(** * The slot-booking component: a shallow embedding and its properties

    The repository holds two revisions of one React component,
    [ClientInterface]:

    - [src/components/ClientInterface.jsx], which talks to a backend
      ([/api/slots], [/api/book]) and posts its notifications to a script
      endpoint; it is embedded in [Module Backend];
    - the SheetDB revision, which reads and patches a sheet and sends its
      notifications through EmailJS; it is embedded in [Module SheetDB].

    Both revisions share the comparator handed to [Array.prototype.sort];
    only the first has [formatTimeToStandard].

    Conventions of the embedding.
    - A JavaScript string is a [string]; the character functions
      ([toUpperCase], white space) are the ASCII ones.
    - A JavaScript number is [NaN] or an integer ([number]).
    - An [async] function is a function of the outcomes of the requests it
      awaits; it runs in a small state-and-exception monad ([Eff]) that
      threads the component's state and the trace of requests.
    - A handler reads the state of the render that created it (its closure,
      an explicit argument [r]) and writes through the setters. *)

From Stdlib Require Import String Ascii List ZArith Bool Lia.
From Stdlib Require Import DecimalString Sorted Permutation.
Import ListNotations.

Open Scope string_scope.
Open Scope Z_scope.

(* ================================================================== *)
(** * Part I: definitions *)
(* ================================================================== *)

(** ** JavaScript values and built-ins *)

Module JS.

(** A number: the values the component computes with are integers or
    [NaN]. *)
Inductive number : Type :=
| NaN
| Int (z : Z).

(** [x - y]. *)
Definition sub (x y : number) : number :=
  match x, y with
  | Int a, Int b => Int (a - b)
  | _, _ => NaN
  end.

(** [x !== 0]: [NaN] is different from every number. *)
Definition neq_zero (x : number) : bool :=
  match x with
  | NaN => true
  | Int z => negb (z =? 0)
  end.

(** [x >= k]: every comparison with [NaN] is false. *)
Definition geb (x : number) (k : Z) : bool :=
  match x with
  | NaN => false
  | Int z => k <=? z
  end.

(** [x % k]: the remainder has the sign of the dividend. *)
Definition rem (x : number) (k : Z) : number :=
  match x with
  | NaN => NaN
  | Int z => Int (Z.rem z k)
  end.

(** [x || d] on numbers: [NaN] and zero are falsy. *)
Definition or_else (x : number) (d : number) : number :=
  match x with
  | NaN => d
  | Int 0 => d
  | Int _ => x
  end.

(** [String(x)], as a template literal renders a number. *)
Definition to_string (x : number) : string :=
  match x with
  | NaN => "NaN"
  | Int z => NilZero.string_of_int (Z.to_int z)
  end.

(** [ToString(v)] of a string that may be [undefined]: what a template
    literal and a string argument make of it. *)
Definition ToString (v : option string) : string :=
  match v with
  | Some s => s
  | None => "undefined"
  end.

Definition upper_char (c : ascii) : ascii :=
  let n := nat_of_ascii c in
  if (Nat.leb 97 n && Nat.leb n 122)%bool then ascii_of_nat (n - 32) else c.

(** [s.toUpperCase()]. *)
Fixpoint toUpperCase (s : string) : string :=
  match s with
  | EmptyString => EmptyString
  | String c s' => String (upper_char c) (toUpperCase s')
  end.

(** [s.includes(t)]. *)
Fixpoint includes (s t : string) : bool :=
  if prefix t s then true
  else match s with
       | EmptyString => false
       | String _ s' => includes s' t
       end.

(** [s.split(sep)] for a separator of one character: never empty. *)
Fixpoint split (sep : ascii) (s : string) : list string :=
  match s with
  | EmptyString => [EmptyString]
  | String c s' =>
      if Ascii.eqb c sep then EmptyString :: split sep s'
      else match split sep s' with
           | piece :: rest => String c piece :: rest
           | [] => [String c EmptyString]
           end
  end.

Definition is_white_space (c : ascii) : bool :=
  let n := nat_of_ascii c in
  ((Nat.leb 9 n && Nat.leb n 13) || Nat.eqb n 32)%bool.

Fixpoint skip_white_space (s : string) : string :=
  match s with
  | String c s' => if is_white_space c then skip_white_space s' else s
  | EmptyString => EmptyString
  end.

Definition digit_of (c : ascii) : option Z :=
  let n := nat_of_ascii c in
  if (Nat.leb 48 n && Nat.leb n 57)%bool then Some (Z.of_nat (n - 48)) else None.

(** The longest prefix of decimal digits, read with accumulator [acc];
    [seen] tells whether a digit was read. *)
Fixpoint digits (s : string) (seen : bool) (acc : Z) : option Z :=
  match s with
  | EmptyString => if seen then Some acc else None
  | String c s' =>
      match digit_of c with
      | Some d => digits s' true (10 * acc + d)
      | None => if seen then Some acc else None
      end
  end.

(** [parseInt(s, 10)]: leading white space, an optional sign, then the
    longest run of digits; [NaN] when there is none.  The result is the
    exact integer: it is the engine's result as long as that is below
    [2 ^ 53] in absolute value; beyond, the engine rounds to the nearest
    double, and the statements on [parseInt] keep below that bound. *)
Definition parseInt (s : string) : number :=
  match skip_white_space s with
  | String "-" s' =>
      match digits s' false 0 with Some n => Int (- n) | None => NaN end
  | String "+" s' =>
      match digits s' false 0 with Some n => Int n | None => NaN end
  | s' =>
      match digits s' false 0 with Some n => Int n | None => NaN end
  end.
•••••
Work order: Begin with the top line of the material and go as far as the line with "- the SheetDB". Set down those lines exactly, both ends included, and nothing more.

Answer to the problem:
(** * The slot-booking component: a shallow embedding and its properties

    The repository holds two revisions of one React component,
    [ClientInterface]:

    - [src/components/ClientInterface.jsx], which talks to a backend
      ([/api/slots], [/api/book]) and posts its notifications to a script
      endpoint; it is embedded in [Module Backend];
    - the SheetDB revision, which reads and patches a sheet and sends its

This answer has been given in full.